Darcy Dantas
“Somos todos anjos de uma só asa, e só podemos voar quando nos abraçarmos uns aos outros”, como escreveu o filósofo italiano Luciano de Crescenzo.
Existe uma famosa atração turística em Parnamirim, no Rio Grande do Norte, chamada Cajueiro de Pirangi, por estar localizado exatamente na Praia de Pirangi. Ele tem quase 140 anos e sua extensão singular se deve a uma anomalia genética que faz com que seus galhos cresçam para os lados, tocando o solo e criando novas raízes. Belo exemplo para a humanidade sem rumo.
Nós somos o que espalhamos, não o que juntamos. Não adianta possuir
palacetes para agradar o ego. De nada serve se vestir de ouro e ter a alma em farrapos. Quando Deus nos chamar, nem a roupa que seremos sepultados poderemos escolher. Somos filhos de Deus e não filhos da ganância, nem escravos do vil metal.
Lendo sobre passagens de monarcas, me deparei com a reação de um rei à
beira da morte: quando já moribundo, Felipe ll, que governou a Espanha, isso pelos anos 1500, chamou seus filhos, e, ainda consciente, lhes disse: Vejam, meus filhos em que acaba a realeza deste mundo”. Belo exemplo para ricaços, envaidecidos, orgulhosos, deslumbrados, vestindo a pele de ouro e alma em farrapos.
Aliás, hoje já olhou para o lado e viu a necessidade do outro?
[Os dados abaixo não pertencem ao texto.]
(** [insert_payments_in_batches]: the chunks handed to storage, in call
    order, and the returned [(total, num_batches)]. *)
Definition insert_payments_in_batches (rows : list row) (batch_size : Z)
  : list (list row) * (Z * Z) :=
  match rows with
  | [] => ([], (0, 0))
  | _ =>
      let '(flushed, buf, total, batches) := batch_loop batch_size rows [] [] 0 0 in
      match buf with
      | [] => (flushed, (total, batches))
      | _ => (flushed ++ [buf], (total + Z.of_nat (length buf), batches + 1))
      end
  end.

(** What [run] hands to storage: the generated rows in batches. *)
Definition run_payments {R} `{PyRandom R} (config : list (string * method_cfg))
  (method_id_by_code status_id_by_code : list (string * Z)) (fuel : nat)
  (orders : list order_info) : M (list (list row) * (Z * Z)) :=
  rows <- gen_rows config method_id_by_code status_id_by_code fuel orders ;;
  ret (insert_payments_in_batches rows BATCH_SIZE).

(* ------------------------------------------------------------------ *)
(** ** [sample_unique_products_weighted] of [insert_order_items.py] *)

(** [l[i] = x] *)
Fixpoint list_set {A} (l : list A) (i : nat) (x : A) : list A :=
  match l, i with
  | [], _ => []
  | _ :: l', O => x :: l'
  | y :: l', S i' => y :: list_set l' i' x
  end.

(** [float(weights_map.get(pid, 1.0))] *)
Definition product_weight (weights_map : list (Z * Q)) (pid : Z) : Q :=
  match lookup Z.eqb pid weights_map with Some w => w | None => 1%Q end.

Section Sample.
Context {R : Type} `{PyRandom R}.
Local Abbreviation M := (@M R).

(** [l[i], l[j] = l[j], l[i]] *)
Definition swap {A} (l : list A) (i j : nat) : M (list A) :=
  match nth_error l j, nth_error l i with
  | Some xj, Some xi => ret (list_set (list_set l i xj) j xi)
  | _, _ => raise IndexError
  end.

(** The [for _ in range(k)] loop. *)
Fixpoint sample_loop (n : nat) (pool : list Z) (weights : list Q) (chosen : list Z)
  : M (list Z) :=
  match n with
  | O => ret chosen
  | S n' =>
      idx <- py_choices (seq 0 (length pool)) weights ;;
      match nth_error pool idx with
      | None => raise IndexError
      | Some pid =>
          let chosen' := chosen ++ [pid] in
          let last_index := (length pool - 1)%nat in
          pool1 <- swap pool idx last_index ;;
          weights1 <- swap weights idx last_index ;;
          let pool' := removelast pool1 in
          let weights' := removelast weights1 in
          match weights' with
          | _ :: _ =>
              if Qle_bool (py_sum weights') 0 then ret chosen'
              else sample_loop n' pool' weights' chosen'
          | [] => sample_loop n' pool' weights' chosen'
          end
      end
  end.

(** [sample_unique_products_weighted] *)
Definition sample_unique_products_weighted (candidate_ids : list Z)
  (weights_map : list (Z * Q)) (k : Z) : M (list Z) :=
  if (k <=? 0) || (match candidate_ids with [] => true | _ => false end) then ret [] else
  let pool := candidate_ids in
  let weights := map (product_weight weights_map) pool in
  let k' := Z.min k (Z.of_nat (length pool)) in
  sample_loop (Z.to_nat k') pool weights [].
End Sample.

(* ------------------------------------------------------------------ *)
(** ** A scripted generator, for concrete runs *)

(** Replays given [random()] and [_randbelow] results ([0] once a list
    runs out). *)
Record scripted := { sc_floats : list Q; sc_ints : list Z }.

#[export] Instance scripted_random : PyRandom scripted := {
  rng_random := fun r =>
    match sc_floats r with
    | u :: us => (u, Build_scripted us (sc_ints r))
    | [] => (0%Q, r)
    end;
  rng_randbelow := fun r n =>
    match sc_ints r with
    | z :: zs => (Z.modulo z n, Build_scripted (sc_floats r) zs)
    | [] => (0, r)
    end
}.

(* ------------------------------------------------------------------ *)
(** ** Dict building of the fetchers *)

(** [d[k] = v] on a dict kept as an association list: an existing key
    keeps its place and gets the new value, a new key goes at the end. *)
Fixpoint dict_set {K V} (eqb : K -> K -> bool) (k : K) (v : V) (d : list (K * V))
  : list (K * V) :=
  match d with
  | [] => [(k, v)]
  | (k', v') :: d' => if eqb k k' then (k, v) :: d' else (k', v') :: dict_set eqb k v d'
  end.

(** [{f(x)[0]: f(x)[1] for x in xs}] *)
Definition dict_comp {A K V} (eqb : K -> K -> bool) (f : A -> K * V) (xs : list A)
  : list (K * V) :=
  fold_left (fun d x => let '(k, v) := f x in dict_set eqb k v d) xs [].

(** [fetch_payment_methods] of [insert_payments.py], on the rows
    [(payment_method_id, code)] of its query; [None] is the
    [RuntimeError] raised on an empty table.  Returns
    [(id_to_code, code_to_id)]. *)
Definition fetch_payment_methods (rows : list (Z * string))
  : option (list (Z * string) * list (string * Z)) :=
  match rows with
  | [] => None
  | _ =>
      let id_to_code := dict_comp Z.eqb (fun '(i, c) => (i, c)) rows in
      let code_to_id := dict_comp String.eqb (fun '(i, c) => (c, i)) id_to_code in
      Some (id_to_code, code_to_id)
  end.

(** [fetch_payment_statuses]: the same, with the codes passed through
    [str.lower] (the parameter [lower]) in [code_to_id]. *)
Definition fetch_payment_statuses (lower : string -> string) (rows : list (Z * string))
  : option (list (Z * string) * list (string * Z)) :=
  match rows with
  | [] => None
  | _ =>
      let id_to_code := dict_comp Z.eqb (fun '(i, c) => (i, c)) rows in
      let code_to_id := dict_comp String.eqb (fun '(i, c) => (lower c, i)) id_to_code in
      Some (id_to_code, code_to_id)
  end.

(* ------------------------------------------------------------------ *)
(** ** Generation of order items ([insert_order_items.py]) *)

(** [Product] *)
Record product := {
  p_product_id : Z;
  p_price : Q;
  p_category_id : Z
}.

(** An [order_items] row: [(order_id, product_id, quantity, unit_price)]. *)
Record item := {
  it_order_id : Z;
  it_product_id : Z;
  it_quantity : Z;
  it_unit_price : Q
}.

(** [fetch_products] of [insert_order_items.py], on the rows
    [(product_id, price, category_id, name)] of its query; [None] is the
    [RuntimeError] raised on an empty result.  Returns
    [(products, category_names)]. *)
Definition fetch_products (rows : list (Z * Q * Z * string))
  : option (list (Z * product) * list (Z * string)) :=
  match rows with
  | [] => None
  | _ =>
      Some (fold_left (fun '(products, category_names) '(pid, price, cat_id, cat_name) =>
              (dict_set Z.eqb pid (Build_product pid price cat_id) products,
               dict_set Z.eqb cat_id cat_name category_names)) rows ([], []))
  end.

Definition CART_SIZE_DIST : list (Z * Q) :=
  [(1, (40#1)%Q); (2, (30#1)%Q); (3, (15#1)%Q); (4, (10#1)%Q); (5, (4#1)%Q); (6, (1#1)%Q)].
Definition CART_SIZE_WEIGHTS : result (list (Z * Q)) := normalize_distribution CART_SIZE_DIST.

Definition QTY_DIST : list (Z * Q) :=
  [(1, (75#1)%Q); (2, (18#1)%Q); (3, (5#1)%Q); (4, (2#1)%Q)].
Definition QTY_WEIGHTS : result (list (Z * Q)) := normalize_distribution QTY_DIST.

Definition CATEGORY_WEIGHTS : list (string * Q) :=
  [("Electronics", 125#100); ("Fashion", 110#100); ("Home & Kitchen", 140#100);
   ("Beauty & Personal Care", 120#100); ("Sports & Fitness", 100#100); ("Books", 90#100);
   ("Toys", 95#100); ("Gardening", 80#100); ("Automotive", 105#100);
   ("Pet Supplies", 110#100)]%string%Q.

(** [product_weights]: [CATEGORY_WEIGHTS.get(category_names.get(cat_id),
    default_weight)] for each product, in the order of [products]; a
    missing category name ([None]) is not a key of [CATEGORY_WEIGHTS]. *)
Definition product_weights (products : list (Z * product)) (category_names : list (Z * string))
  (default_weight : Q) : list (Z * Q) :=
  fold_left (fun weights p =>
    let w := match lookup Z.eqb (p_category_id p) category_names with
             | Some cat_name =>
                 match lookup String.eqb cat_name CATEGORY_WEIGHTS with
                 | Some w => w
                 | None => default_weight
                 end
             | None => default_weight
             end in
    dict_set Z.eqb (p_product_id p) w weights) (map snd products) [].

Section Items.
Context {R : Type} `{PyRandom R}.
Local Abbreviation M := (@M R).

(** [choose_weighted_key] *)
Definition choose_weighted_key (weights : list (Z * Q)) : M Z :=
  match weights with
  | [] => raise ValueError
  | _ => py_choices (map fst weights) (map snd weights)
  end.

(** [for pid in chosen_products]: quantity drawn, then the price of
    [products[pid]]. *)
Fixpoint items_for (order_id : Z) (products : list (Z * product)) (pids : list Z)
  : M (list item) :=
  match pids with
  | [] => ret []
  | pid :: pids' =>
      qw <- lift QTY_WEIGHTS ;;
      q <- choose_weighted_key qw ;;
      let qty := Z.max 1 q in
      price <- (match lookup Z.eqb pid products with
                | Some p => ret (p_price p)
                | None => raise KeyError
                end) ;;
      rest <- items_for order_id products pids' ;;
      ret (Build_item order_id pid qty price :: rest)
  end.

(** [for order_id in order_ids]: the rows appended to [buffer], in order. *)
Fixpoint gen_items (products : list (Z * product)) (product_ids : list Z)
  (weights_map : list (Z * Q)) (order_ids : list Z) : M (list item) :=
  match order_ids with
  | [] => ret []
  | oid :: oids =>
      cw <- lift CART_SIZE_WEIGHTS ;;
      cart_size <- choose_weighted_key cw ;;
      chosen <- sample_unique_products_weighted product_ids weights_map cart_size ;;
      items <- items_for oid products chosen ;;
      rest <- gen_items products product_ids weights_map oids ;;
      ret (items ++ rest)
  end.

(** The generation part of [run]: weights with [default_weight = 1.0],
    [product_ids = list(products.keys())]. *)
Definition run_order_items (products : list (Z * product)) (category_names : list (Z * string))
  (order_ids : list Z) : M (list item) :=
  let weights_map := product_weights products category_names 1%Q in
  let product_ids := map fst products in
  gen_items products product_ids weights_map order_ids.
End Items.

(** ** Batch insertion of [insert_order_items.py]
    ([insert_items_in_batches]) *)

(** The [for rec in rows] loop: the chunks passed to [executemany] so
    far, the buffer, and the counters [total] and [batches]. *)
Fixpoint items_batch_loop (batch_size : Z) (rows : list item) (flushed : list (list item))
  (buf : list item) (total batches : Z) : list (list item) * list item * Z * Z :=
  match rows with
  | [] => (flushed, buf, total, batches)
  | rec :: rows' =>
      let buf' := buf ++ [rec] in
      if negb (batch_size =? 0) && (batch_size <=? Z.of_nat (length buf')) then
        items_batch_loop batch_size rows' (flushed ++ [buf']) []
          (total + Z.of_nat (length buf')) (batches + 1)
      else items_batch_loop batch_size rows' flushed buf' total batches
  end.

(** [insert_items_in_batches]: the chunks handed to storage, in call
    order, and the returned [(total, num_batches)]. *)
Definition insert_items_in_batches (rows : list item) (batch_size : Z)
  : list (list item) * (Z * Z) :=
  match rows with
  | [] => ([], (0, 0))
  | _ =>
      let '(flushed, buf, total, batches) := items_batch_loop batch_size rows [] [] 0 0 in
      match buf with
      | [] => (flushed, (total, batches))
      | _ => (flushed ++ [buf], (total + Z.of_nat (length buf), batches + 1))
      end
  end.

(* ------------------------------------------------------------------ *)
(** ** Predicates used in the statements *)

(** The contract of [random.Random._randbelow(n)]: a draw in [[0, n)]
    for [n > 0]. *)
Definition randbelow_in_range (R : Type) `{PyRandom R} : Prop :=
  forall (r : R) (n : Z), 0 < n -> 0 <= fst (rng_randbelow r n) < n.

(** The conditions under which the spec says a distribution is invalid. *)
Definition invalid_distribution {K} (dist : list (K * Q)) : Prop :=
  dist = [] \/ Exists (fun kv => (snd kv < 0)%Q) dist \/ (py_sum (map snd dist) <= 0)%Q.

(** The rows of [rows] that belong to the order [id]. *)
Definition rows_of_order (id : Z) (rows : list row) : list row :=
  filter (fun x => r_order_id x =? id) rows.

(** How many of [rows] carry the payment status [sid]. *)
Definition count_status (sid : Z) (rows : list row) : nat :=
  length (filter (fun x => r_payment_status_id x =? sid) rows).

(** A row with the ['failed'] status (and amount [0.00]). *)
Definition failed_row (status_id_by_code : list (string * Z)) (x : row) : Prop :=
  lookup String.eqb "failed"%string status_id_by_code = Some (r_payment_status_id x) /\
  r_amount_paid x = 0%Q.
(** * Property Pulse: the transport page, pages/3_Transport_Info.py

    A shallow embedding of the geocode resolver [get_google_geocode_data], the
    distance function [haversine], the nearby-transport aggregator
    [get_google_places_data], the lookup flow that calls them, the map
    [create_transport_map] and what the page shows of a lookup with the sort
    of the station details tab, followed by the properties the specification
    states about them and by further properties of the code.

    Conventions of the embedding.
    - A Python [float] is a primitive binary64 float; [+ - * /] and [sqrt] are
      the IEEE operations.  The functions of the [math] module that no IEEE
      operation gives ([sin], [cos], [atan2]) and float exponentiation are
      fields of a record [mathlib]; a field returns [Raise] where Python
      raises.
    - A JSON object is a record whose fields are options: [None] is an absent
      key.  A key that is present carries a value of the documented shape.
    - Text is an ASCII [string]; [str.lower] lowers the letters A to Z.
    - An exception is a value [exn]; [try]/[except] is a match on [result].
    - [all_places_dict] is an insertion-ordered association list: the code
      only ever adds a key that is absent and reads the values in order.
    - The network is a function from the request to its outcome; the requests
      issued and the messages shown are collected in a log of [event]s.
    - [st.cache_data] is left out: the functions are modelled as one call
      that is not served from the cache.
    - The objects of the map library and the elements of the page are
      records and constructors that hold the arguments of the calls, in the
      order of the calls.  The text of a float ([str], [format]) is a
      parameter; the text of an [int] is its decimal writing. *)

From Stdlib Require Import Bool List String Ascii ZArith Lia Arith.
From Stdlib Require Import Floats Permutation Sorted DecimalString.
Import ListNotations.
(** ** The playback side: what the H5 client and the builtins answer *)

Module h5.

(** A number read from the H5 file.  A float is kept as the text that
    [repr] gives for it, which is what [str] returns. *)
Inductive number :=
| int_ (n : Z)
| float_ (repr : string).

(** [str(x)] *)
Definition str (x : number) : string :=
  match x with
  | int_ n => py.str_int n
  | float_ r => r
  end.

(** The attributes of a [MemsArrayH5] object that the file reads. *)
Module MemsArrayH5.
Record t := mk
  { sampling_frequency : number;
    file_duration : number;
    mems : list Z;
    available_mems : list Z }.
End MemsArrayH5.

(** Keyword arguments of [MemsArrayH5.run] as [play_fct] passes them. *)
Record run_kwargs := mk_run
  { mems : list Z;
    duration : Z;
    frame_length : Z;
    counter_skip : bool;
    signal_q_size : Z;
    datatype : string }.

Inductive event :=
| ViewCall (method : string)
| MemsArrayH5_new (filename : option string)
| Mu32_run (kw : run_kwargs)
| Mu32_stop.

Definition trace := list event.

(** The answers of the outside world to one playback callback: what
    opening a file gives, whether [run] and [stop] raise, and what the
    builtin [int] makes of a text. *)
Record env := mk_env
  { open_h5 : option string -> py.exn + MemsArrayH5.t;
    run_raises : option py.exn;
    stop_raises : option py.exn;
    int : string -> py.exn + Z }.
(** *** Writing files *)

Lemma apply_writes_lookup (events : list event) (fs : gmap string image)
    (path : string) :
  apply_writes events fs !! path
  = match last_write events path with
    | Some img => Some img
    | None => fs !! path
    end.
Proof.
  revert fs. induction events as [| e rest IH]; intros fs; [reflexivity |].
  change (apply_writes (e :: rest) fs)
    with (apply_writes rest (apply_writes [e] fs)).
  rewrite IH. cbn [last_write].
  destruct (last_write rest path); [reflexivity |].
  destruct e as [d | p img | line | line | argv rc err]; try reflexivity.
  cbn [apply_writes fold_left].
  destruct (String.eqb_spec p path) as [-> | Hne].
  - apply lookup_insert_eq.
  - apply lookup_insert_ne. assumption.
Qed.

Lemma apply_writes_idempotent (events : list event) (fs : gmap string image) :
  apply_writes events (apply_writes events fs) = apply_writes events fs.
Proof.
  apply map_eq. intros path. rewrite !apply_writes_lookup.
  destruct (last_write events path); reflexivity.
Qed.




(** *** The order of events *)


Lemma size_eqb_refl (a : Z * Z) : size_eqb a a = true.
Proof. unfold size_eqb. rewrite !Z.eqb_refl. reflexivity. Qed.

Lemma written_write (path : string) (img : image) (events : list event) :
  written (EWrite path img :: events) = (path, im_size img) :: written events.
Proof. reflexivity. Qed.

Lemma written_stdout (line : string) (events : list event) :
  written (EStdout line :: events) = written events.
Proof. reflexivity. Qed.

(** The loop writes the entries in list order; the machine follows it to
    [ImagesWritten] when the loop completes, and stays in
    [DirectoryPrepared], with entries pending, when it is aborted. *)
Lemma batch_observed (font_path : option string) (sizes : list (string * Z)) :
  sizes <> [] ->
  exists done pending,
    sizes = done ++ pending
    /\ written (fst (batch_trace E font_path sizes)) = expected_outputs E done
    /\ runs (fst (batch_trace E font_path sizes)) = []
    /\ observe_all E (DirectoryPrepared, sizes)
         (fst (batch_trace E font_path sizes))
       = Some (match pending with
               | [] => ImagesWritten
               | _ => DirectoryPrepared
               end, pending)
    /\ (pending = [] <-> snd (batch_trace E font_path sizes) = Ok tt).
Proof.
  induction sizes as [| [filename size] rest IH]; [congruence |]. intros _.
  cbn [batch_trace].
  destruct (render_icon E size font_path) as [img | e] eqn:Himg.
  2:{ exists [], ((filename, size) :: rest). cbn.
      repeat split; intros; discriminate. }
  destruct (write_error E (path_join (iconset_dir E) [filename])) as [e |].
  { exists [], ((filename, size) :: rest). cbn [fst snd].
    repeat split; intros; discriminate. }
  apply render_icon_size in Himg as [Hsize _].
  destruct rest as [| entry rest'].
  - exists [(filename, size)], []. cbn [batch_trace fst snd].
    split; [reflexivity |]. split; [cbn; rewrite Hsize; reflexivity |].
    split; [reflexivity |]. split; [| tauto].
    cbn [observe_all observe]. rewrite String.eqb_refl, Hsize, size_eqb_refl.
    reflexivity.
  - destruct IH as (done & pending & Hsplit & Hwritten & Hruns & Hobs & Hend);
      [discriminate |].
    destruct (batch_trace E font_path (entry :: rest')) as [events r].
    cbn [fst snd] in *.
    exists ((filename, size) :: done), pending.
    split; [rewrite Hsplit; reflexivity |].
    split; [rewrite written_write, written_stdout, Hsize, Hwritten;
            reflexivity |].
    split; [exact Hruns |]. split; [| exact Hend].
    cbn [observe_all observe]. rewrite String.eqb_refl, Hsize, size_eqb_refl.
    cbn [andb]. exact Hobs.
Qed.
(** C2. For every resource [r] below [NB_RESOURCES] the built model holds a
    constraint [sum(pulses) <= CAPACITIES[r]] whose pulses have positive
    heights; every schedule the model admits keeps, at every time unit, the
    summed demand [DEMANDS[t][r]] of all active tasks within the capacity;
    and when no demand is negative the posted constraint says exactly that
    of the sum over all tasks. *)
Theorem capacity_constraints_posted
    (inst : instance) (prep : prepared) (tasks : list Cpo.interval_var)
    (mdl : Cpo.model) (r : nat) :
  make_tasks inst prep = Ok tasks ->
  build inst prep = Ok mdl ->
  Z.of_nat r < NB_RESOURCES inst ->
  exists ps cap,
    CAPACITIES inst !! r = Some cap /\
    Cpo.le (Cpo.sum ps) cap ∈ mdl /\
    Forall (fun p => exists v h, p = Cpo.pulse v h /\ 0 < h) ps /\
    (forall sigma, Cpo.admits mdl sigma ->
       forall u, active_demand sigma tasks (DEMANDS prep) r u <= cap) /\
    ((forall t row d, DEMANDS prep !! t = Some row -> row !! r = Some d -> 0 <= d) ->
     forall sigma,
       Cpo.holds sigma (Cpo.le (Cpo.sum ps) cap) <->
       forall u, active_demand sigma tasks (DEMANDS prep) r u <= cap).
Proof.
  intros Htasks Hbuild Hr.
  apply build_Ok in Hbuild as (tasks' & prec & caps & Htasks' & _ & Hcaps & ->).
  assert (tasks' = tasks) as -> by congruence.
  apply capacities_Ok in Hcaps as [_ Hcaps].
  destruct (Hcaps r Hr) as (ps & cap & Hps & Hcap & Hc).
  destruct (make_tasks_Ok _ _ _ Htasks) as [L _].
  assert (Hin : Cpo.le (Cpo.sum ps) cap ∈ prec ++ caps ++ objective inst tasks).
  { apply elem_of_app. right. apply elem_of_app. left.
    apply list_elem_of_lookup. eauto. }
  exists ps, cap. split; [done|]. split; [done|].
  split; [by eapply pulses_positive|]. split.
  - intros sigma Hadm u. unfold Cpo.admits in Hadm. rewrite Forall_forall in Hadm.
    specialize (Hadm _ Hin u). simpl in Hadm.
    change (Cpo.level sigma (Cpo.sum ps) u <= cap) in Hadm.
    rewrite (level_sum_pulses sigma inst prep tasks r ps u L Hps) in Hadm.
    etrans; [|exact Hadm]. unfold active_demand.
    apply foldr_add_le. intros t _. apply task_load_le_pulse_load.
  - intros Hnonneg sigma. simpl.
    assert (Heq : forall u, Cpo.level sigma (Cpo.sum ps) u =
                            active_demand sigma tasks (DEMANDS prep) r u).
    { intros u. rewrite (level_sum_pulses sigma inst prep tasks r ps u L Hps).
      unfold active_demand. apply foldr_add_ext. intros t _.
      unfold pulse_load, task_load. destruct (tasks !! t); [|done].
      destruct (Cpo.active _ _ _); [|done].
      destruct (DEMANDS prep !! t) as [row|] eqn:Hrow; simpl; [|done].
      destruct (row !! r) as [d|] eqn:Hd; simpl; [|done].
      specialize (Hnonneg _ _ _ Hrow Hd). lia. }
    split; intros H u.
    + rewrite <- Heq. apply H.
    + change (Cpo.level sigma (Cpo.sum ps) u <= cap). rewrite Heq. apply H.
Qed.

Lemma capacity_constraints_posted_witness :
  exists ps cap,
    CAPACITIES small_inst !! 0%nat = Some cap /\
    Cpo.le (Cpo.sum ps) cap ∈ small_model /\
    Forall (fun p => exists v h, p = Cpo.pulse v h /\ 0 < h) ps /\
    (forall sigma, Cpo.admits small_model sigma ->
       forall u, active_demand sigma small_tasks (DEMANDS small_prep) 0 u <= cap) /\
    ((forall t row d, DEMANDS small_prep !! t = Some row -> row !! 0%nat = Some d ->
                      0 <= d) ->
     forall sigma,
       Cpo.holds sigma (Cpo.le (Cpo.sum ps) cap) <->
       forall u, active_demand sigma small_tasks (DEMANDS small_prep) 0 u <= cap).
Proof.
  apply (capacity_constraints_posted small_inst small_prep small_tasks small_model 0);
    [reflexivity | reflexivity | simpl; lia].
Defined.
Lemma objective_elem inst tasks (x : Cpo.expr) :
  x ∈ objective inst tasks <->
  x = Cpo.minimize (makespan tasks) \/
  exists bound, OPTIMAL_BOUND inst = Some bound /\ x = Cpo.eq (makespan tasks) bound.
Proof.
  unfold objective. destruct (OPTIMAL_BOUND inst) as [b|].
  - rewrite !elem_of_cons, elem_of_nil. split.
    + intros [->|[->|[]]]; eauto.
    + intros [->|(b' & [= <-] & ->)]; auto.
  - rewrite elem_of_cons, elem_of_nil. split.
    + intros [->|[]]; eauto.
    + intros [->|(b' & [=] & _)]; auto.
Qed.

(** What the model is made of: precedence constraints, capacity constraints,
    the objective and, with a bound, the equality. *)
Lemma model_elem inst prep tasks mdl (x : Cpo.expr) :
  make_tasks inst prep = Ok tasks ->
  build inst prep = Ok mdl ->
  x ∈ mdl ->
  (exists a b, x = Cpo.end_before_start a b) \/
  (exists f cap, x = Cpo.le f cap) \/
  x = Cpo.minimize (makespan tasks) \/
  exists bound, OPTIMAL_BOUND inst = Some bound /\ x = Cpo.eq (makespan tasks) bound.
Proof.
  intros Htasks Hbuild Hx.
  apply build_Ok in Hbuild as (tasks' & prec & caps & Htasks' & Hprec & Hcaps & ->).
  assert (tasks' = tasks) as -> by congruence.
  apply precedences_Ok in Hprec as [Hprec _].
  apply capacities_Ok in Hcaps as [Hcaps _].
  rewrite Forall_forall in Hprec, Hcaps.
  apply elem_of_app in Hx as [Hx|Hx]; [left; by apply Hprec|].
  apply elem_of_app in Hx as [Hx|Hx]; [right; left; by apply Hcaps|].
  right; right. by apply objective_elem.
Qed.

Lemma objective_in_model inst prep tasks mdl (x : Cpo.expr) :
  make_tasks inst prep = Ok tasks ->
  build inst prep = Ok mdl ->
  x ∈ objective inst tasks -> x ∈ mdl.
Proof.
  intros Htasks Hbuild Hx.
  apply build_Ok in Hbuild as (tasks' & prec & caps & Htasks' & _ & _ & ->).
  assert (tasks' = tasks) as -> by congruence.
  apply elem_of_app. right. apply elem_of_app. by right.
Qed.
Um caminho a lhe mostrar para que sinta a vida menos pesada? Para que a esperança amanheça brilhando como o sol? Um abraço caloroso é muitas vezes o que o outro necessita.
Vamos, portanto, juntar nossas “Asas” para que todos unidos possamos voar em busca de um mundo onde o dor não reine, e que sejamos, metaforicamente, como Cajueiro de Pirangi.